The Archos G9 101 handles music in a similar way to films, offering the same nav interface, complete with natty cover flow system. Codec support here is also very good, including FLAC and OGG on top of the standards MP3, WAV and AAC. These are often left out of £100 dedicated MP3 players, and it's great to see them show up here. We would argue that the G9 101 is almost useless as a portable MP3 player, though. It's far too big, and even with a large-capacity microSD card installed, the size-to-storage ratio is awful.
Just as its microHDMI slot makes it handy as a home movie hub, there are some features that make it worth considering as an at-home audio player, aside from the decent format support. Built-in Bluetooth lets you connect to a compatible wireless speaker or audio sender, the Archos Remote app lets you control playback on the tablet using a smartphone and - failing the wireless option - the output from the 3.5mm headphone output is nice and clean.
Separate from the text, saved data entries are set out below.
(** C35: the right statement.  Whatever has been prepared before, and kept, by whatever sessions, the statement that [prepare] returns is that of the query, for the cluster of the session and the keyspace it was connected with (as C strings),
    when FNV-1a does not collide on the requests of the program: the bytes that are hashed determine all three.  When nothing is kept under the key, it is prepared now, in the keyspace that is current in the session; when a future
    is kept, the statement is that future's, prepared in the keyspace that was current then.  So when no [USE] was answered it is prepared in the keyspace of the session; a [USE] is not seen ([kept_across_use]). *)
Theorem prepared_statement_right max U o w self cql options a i w' : reaches max U o w -> (forall q1 q2, U q1 -> U q2 -> no_collision (key_bytes q1) (key_bytes q2)) ->
  sane a -> U (request_of self cql) -> run_op max (OpPrepare self cql options a) w = Some (Statement i, w') ->
  is_Some (statements w' !! i) /\
  exists q : preparation, prepareds w' !! i = Some q /\ q_cql q = cql /\ wrapU 64 (q_key q) = wrapU 64 (s_key self) /\ c_string (default [] (q_keyspace q)) = c_string (default [] (s_keyspace self)) /\
    (match (if s_persist self then entries w !! prepared_key self cql else None) with
     | Some f => exists x, futures w !! f = Some x /\ q = f_request x
     | None => p_session q = s_session self /\ p_keyspace q = current_keyspace (s_session self) (s_keyspace self) w
     end) /\
    (used w = ∅ -> p_keyspace q = c_string (default [] (s_keyspace self))).
Proof.
  intros Hr Hn Ha HU E. destruct (prepare_outcome U max self cql options a w (reaches_holds U max o w Hr) Ha HU) as (r & w2 & E2 & _ & Hs & _). cbn [run_op] in E. rewrite E2 in E. injection E as -> <-.
  destruct (Hs i eq_refl) as (H1 & q & Hq & [HUq Hu] & Hk & Hf). split; [done|]. exists q. split; [done|]. rewrite prepared_key_eq in Hk. apply (Hn _ _ HUq HU), key_bytes_inj in Hk as (K1 & K2 & K3).
  split; [done|]. split; [done|]. split; [done|]. split; [|intros Hu0; by rewrite (Hu Hu0)]. unfold right_future in Hf. by destruct (if s_persist self then _ else None); subst.
Qed.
Some other tablets we've tested, including previous Archos models, have audio outputs very prone to interference - and hence tend to sound rubbish. For a real multimedia powerhouse, it's worth waiting for the 250GB editions of the G9 tablets - the premium you have to pay isn't too painful. The 8GB of internal memory matched with a 32GB microSD card gives a potential storage of 40GB, which doesn't get near to matching this slightly chunkier hard drive edition.
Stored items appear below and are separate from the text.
Lemma map_find_elem {A} (m : std_map A) k a : map_sorted m -> map_find k m = Some a <-> (k, a) ∈ m.
Proof.
  induction 1 as [|[x b] m Hm IH Hall]; cbn [map_find]; [split; [done|by intros H%not_elem_of_nil]|].
  rewrite elem_of_cons. rewrite list.Forall_forall in Hall.
  destruct (Z.eqb_spec (strcmp k x) 0) as [->%strcmp_0|Hne].
  - split; [intros [= ->]; by left|]. intros [[= ->]|H]; [done|]. apply Hall in H. unfold key_lt in H. cbn [fst] in H. rewrite strcmp_refl in H. lia.
  - rewrite IH. split; [by right|]. intros [[= -> ->]|H]; [by rewrite strcmp_refl in Hne|done].
Qed.

Lemma map_sorted_nodup {A} (m : std_map A) : map_sorted m -> NoDup (map fst m).
Proof.
  induction 1 as [|[x b] m Hm IH Hall]; [constructor|]. cbn [map fst]. constructor; [|done].
  intros ([y c] & Hy & H)%list_elem_of_fmap. cbn [fst] in Hy. subst y. rewrite list.Forall_forall in Hall. apply Hall in H. unfold key_lt in H. cbn [fst] in H. rewrite strcmp_refl in H. lia.
Qed.

Lemma add_field_sorted row name fields : map_sorted fields -> map_sorted (add_field row name fields).
Proof. intros H. unfold add_field. destruct (row name) as [[t v]|]; [by apply map_put_sorted|done]. Qed.

Lemma add_fields_sorted row names fields : map_sorted fields -> map_sorted (add_fields row names fields).
Proof. unfold add_fields. revert fields. induction names as [|n names IH]; intros fields H; [done|]. cbn [fold_left]. by apply IH, add_field_sorted. Qed.

Lemma add_json_field_sorted row parsed name fields : map_sorted fields -> map_sorted (add_json_field row parsed name fields).
Proof.
  intros H. unfold add_json_field. destruct (row name) as [[t v]|]; [|done]. destruct (value_is_null v); [by apply map_put_sorted|].
  destruct (parsed name); [by apply map_put_sorted|done].
Qed.
#[export] Hint Resolve add_field_sorted add_fields_sorted add_json_field_sorted SSorted_nil : cdata.

Lemma table_base_fields_sorted v3 row parsed : map_sorted (table_base_fields v3 row parsed).
Proof. unfold table_base_fields. destruct v3; cbv zeta; auto 12 with cdata. Qed.

Lemma table_fields_sorted v3 row parsed : map_sorted (table_fields v3 row parsed).
Proof. unfold table_fields. pose proof (table_base_fields_sorted v3 row parsed). destruct v3; cbv zeta; auto with cdata. Qed.

(** Whether a field is there after others are added. *)
Lemma add_field_find row name k fields : map_find k (add_field row name fields) = if decide (k = name) then match row name with Some (t, v) => Some (if value_is_null v then None else Some (t, v)) | None => map_find k fields end else map_find k fields.
Proof. unfold add_field. destruct (row name) as [[t v]|]; [by rewrite map_find_put|by destruct (decide _)]. Qed.

Lemma add_fields_keeps row names k fields : is_Some (map_find k fields) -> is_Some (map_find k (add_fields row names fields)).
Proof.
  unfold add_fields. revert fields. induction names as [|n names IH]; intros fields H; [done|]. cbn [fold_left]. apply IH. rewrite add_field_find.
  destruct (decide (k = n)); [|done]. destruct (row n) as [[t v]|]; [by eexists|done].
Qed.

Lemma add_json_field_keeps row parsed name k fields : is_Some (map_find k fields) -> is_Some (map_find k (add_json_field row parsed name fields)).
Proof.
  intros H. unfold add_json_field. destruct (row name) as [[t v]|]; [|done]. destruct (value_is_null v), (parsed name); rewrite ?map_find_put; try done; by destruct (decide _).
Qed.

(** ** Lemmas: names of functions *)

Fixpoint join_commas (l : list bytes) : bytes :=
  match l with [] => [] | [p] => p | p :: l => p ++ 44 :: join_commas l end.

Definition nonblank (s : bytes) : Prop := remove_whitespace s <> [].

Lemma join_commas_cons p l : l <> [] -> join_commas (p :: l) = p ++ 44 :: join_commas l.
Proof. by destruct l. Qed.

Lemma split_commas_nonnil s : split_commas s <> [].
Proof. destruct s as [|c s]; [done|]. cbn [split_commas]. destruct (c =? 44); [done|]. by destruct (split_commas s). Qed.

Lemma join_split s : join_commas (split_commas s) = s.
Proof.
  induction s as [|c s IH]; [done|]. cbn [split_commas]. pose proof (split_commas_nonnil s) as Hs. destruct (Z.eqb_spec c 44) as [->|].
  - rewrite join_commas_cons by done. by rewrite IH.
  - destruct (split_commas s) as [|p ps]; [done|]. destruct ps; [cbn in *; by subst|]. rewrite join_commas_cons in IH |- * by done. cbn [app]. by rewrite IH.
Qed.

Lemma remove_whitespace_app s1 s2 : remove_whitespace (s1 ++ s2) = remove_whitespace s1 ++ remove_whitespace s2.
Proof. apply list.filter_app. Qed.

Lemma remove_whitespace_join l : remove_whitespace (join_commas l) = join_commas (map remove_whitespace l).
Proof.
  induction l as [|p l IH]; [done|]. destruct l as [|q l]; [done|]. rewrite (join_commas_cons p) by done. cbn [map]. rewrite (join_commas_cons (remove_whitespace p)) by done.
  rewrite remove_whitespace_app. f_equal. change (44 :: ?x) with ([44] ++ x). rewrite remove_whitespace_app. rewrite IH. done.
Qed.

Lemma append_pieces_ok l : Forall nonblank l -> forall full_name,
  append_pieces false full_name l = full_name ++ concat (map (fun p => 44 :: remove_whitespace p) l) /\
  append_signature false full_name l = full_name ++ concat (map (fun p => 44 :: remove_whitespace p) l).
Proof.
  induction 1 as [|p l Hp Hl IH]; intros full_name; cbn [append_pieces append_signature map concat]; [by rewrite app_nil_r|].
  rewrite bool_decide_eq_false_2 by done. rewrite !(proj1 (IH _)), !(proj2 (IH _)). by rewrite <- !app_assoc.
Qed.

Lemma join_concat p l : join_commas (p :: l) = p ++ concat (map (fun q => 44 :: q) l).
Proof. revert p. induction l as [|q l IH]; intros p; [by rewrite app_nil_r|]. rewrite join_commas_cons by done. rewrite IH. done. Qed.

Lemma append_first l full_name : Forall nonblank l ->
  append_pieces true full_name l = full_name ++ join_commas (map remove_whitespace l) /\ append_signature true full_name l = full_name ++ join_commas (map remove_whitespace l).
Proof.
  destruct 1 as [|p l Hp Hl]; [by cbn; rewrite app_nil_r|]. cbn [append_pieces append_signature]. rewrite bool_decide_eq_false_2 by done.
  destruct (append_pieces_ok l Hl (full_name ++ remove_whitespace p)) as [-> ->]. cbn [map]. rewrite join_concat, map_map, app_assoc. done.
Qed.

(** The name made from the arguments of a call is the name the driver gave the function. *)
Lemma append_arguments_full name signature : Forall nonblank signature -> Forall nonblank (split_commas (join_commas signature)) \/ signature = [] ->
  append_arguments name (join_commas signature) = full_function_name name signature.
Proof.
  intros Hs [Hp| ->]; [|by vm_compute]. unfold append_arguments, full_function_name. f_equal. rewrite (proj1 (append_first _ _ Hp)), (proj2 (append_first _ _ Hs)).
  by rewrite <- !remove_whitespace_join, join_split.
Qed.

(** ** Lemmas: keys *)

Lemma place_length {A} t f c (key : list A) : length (place t f c key) = length key.
Proof. unfold place. destruct (_ && _); [by rewrite length_insert|done]. Qed.

Lemma places_length {A} t f columns (key : list A) : length (fold_left (fun key c => place t f c key) columns key) = length key.
Proof. revert key. induction columns as [|c columns IH]; intros key; [done|]. cbn [fold_left]. by rewrite IH, place_length. Qed.

Lemma places_at {A} t (f : ColumnMetadata -> A) columns c key :
  c ∈ columns -> is_type t c = true -> 0 <= cm_position c < zlen key ->
  (forall d, d ∈ columns -> is_type t d = true -> cm_position d = cm_position c -> d = c) ->
  fold_left (fun key c => place t f c key) columns key !! Z.to_nat (cm_position c) = Some (f c).
Proof.
  induction columns as [|d columns IH] using rev_ind; intros Hc Ht Hp Hu; [by apply not_elem_of_nil in Hc|].
  rewrite fold_left_app. cbn [fold_left]. set (rest := fold_left _ columns key) in *.
  assert (length rest = length key) as Hl by apply places_length. unfold place at 1. unfold zlen in *. rewrite Hl.
  destruct (is_type t d && (0 <=? cm_position d) && (cm_position d <? Z.of_nat (length key))) eqn:E.
  - apply andb_true_iff in E as [[Htd E1]%andb_true_iff E2]. destruct (decide (cm_position d = cm_position c)) as [Heq|Hne].
    + rewrite (Hu d) by (try done; apply elem_of_app; right; by apply list_elem_of_singleton). rewrite list_lookup_insert_eq by (rewrite Hl; lia). done.
    + rewrite list_lookup_insert_ne by lia. apply elem_of_app in Hc as [Hc|Hc%list_elem_of_singleton]; [|by subst].
      apply IH; [done..|]. intros x Hx. apply Hu. apply elem_of_app. by left.
  - apply elem_of_app in Hc as [Hc|Hc%list_elem_of_singleton].
    + apply IH; [done..|]. intros x Hx. apply Hu. apply elem_of_app. by left.
    + subst d. rewrite Ht in E. cbn [andb] in E. lia.
Qed.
A strength of the new G9 range is that it differentiates itself from the competition conspicuously with several of its models. The Archos G9 101's issue is that we're not quite sure it necessarily has enough to make up for its drab looks and cheap-feeling body. If it had come out alongside its rivals earlier this year, when the Eee Pad Transformer cost £379.99 (sans keyboard) and the Motorola Xoom a solid £449.99, the Archos G9 101 would have seemed like undeniably cracking value.
Its problem is that both these early Honeycomb entries now sell for £329.99 - just £60 more than the Archos. And recently, the BlackBerry PlayBook and Acer Iconia A500 have been on sale for less than the Archos G9 101. This tablet beats them all with its video support, but then both have much more of the desirability factor that's become a key part of the tablet allure.
And what of proper budget alternatives? The outlook is pretty bare at present, but several promising contenders are on the way. Viewsonic's ViewPad 10e offers a 9.7in IPS screen, just like the iPad, a 1GHz (single core) processor and Android Gingerbread for £199.99, while the Amazon Kindle Fire won't cost more than £199.99 given it's set to ship in the US for $199.99 in just a few weeks. Archos's G9 101 isn't going to seem very cheap for very long.
This is the most capable Android Honeycomb video player. Format support is excellent, the screen's decent and battery life compares fairly well with more expensive tablets. The power's there too - its dual-core 1GHz processor able to handle high bit-rate 1080p content with ease. What's wrong, then? It's the design and general performance. The plastic body just doesn't feel as nice as any of the pricier models, and several on-body bits get in the way while you're holding it. Plus there are just too many buggy bits to make it particularly enjoyable to use. When much more luxurious tablets like the Acer A500 and BlackBerry PlayBook are now available for less, the G9 proposition just isn't that convincing. It's just a bit too late.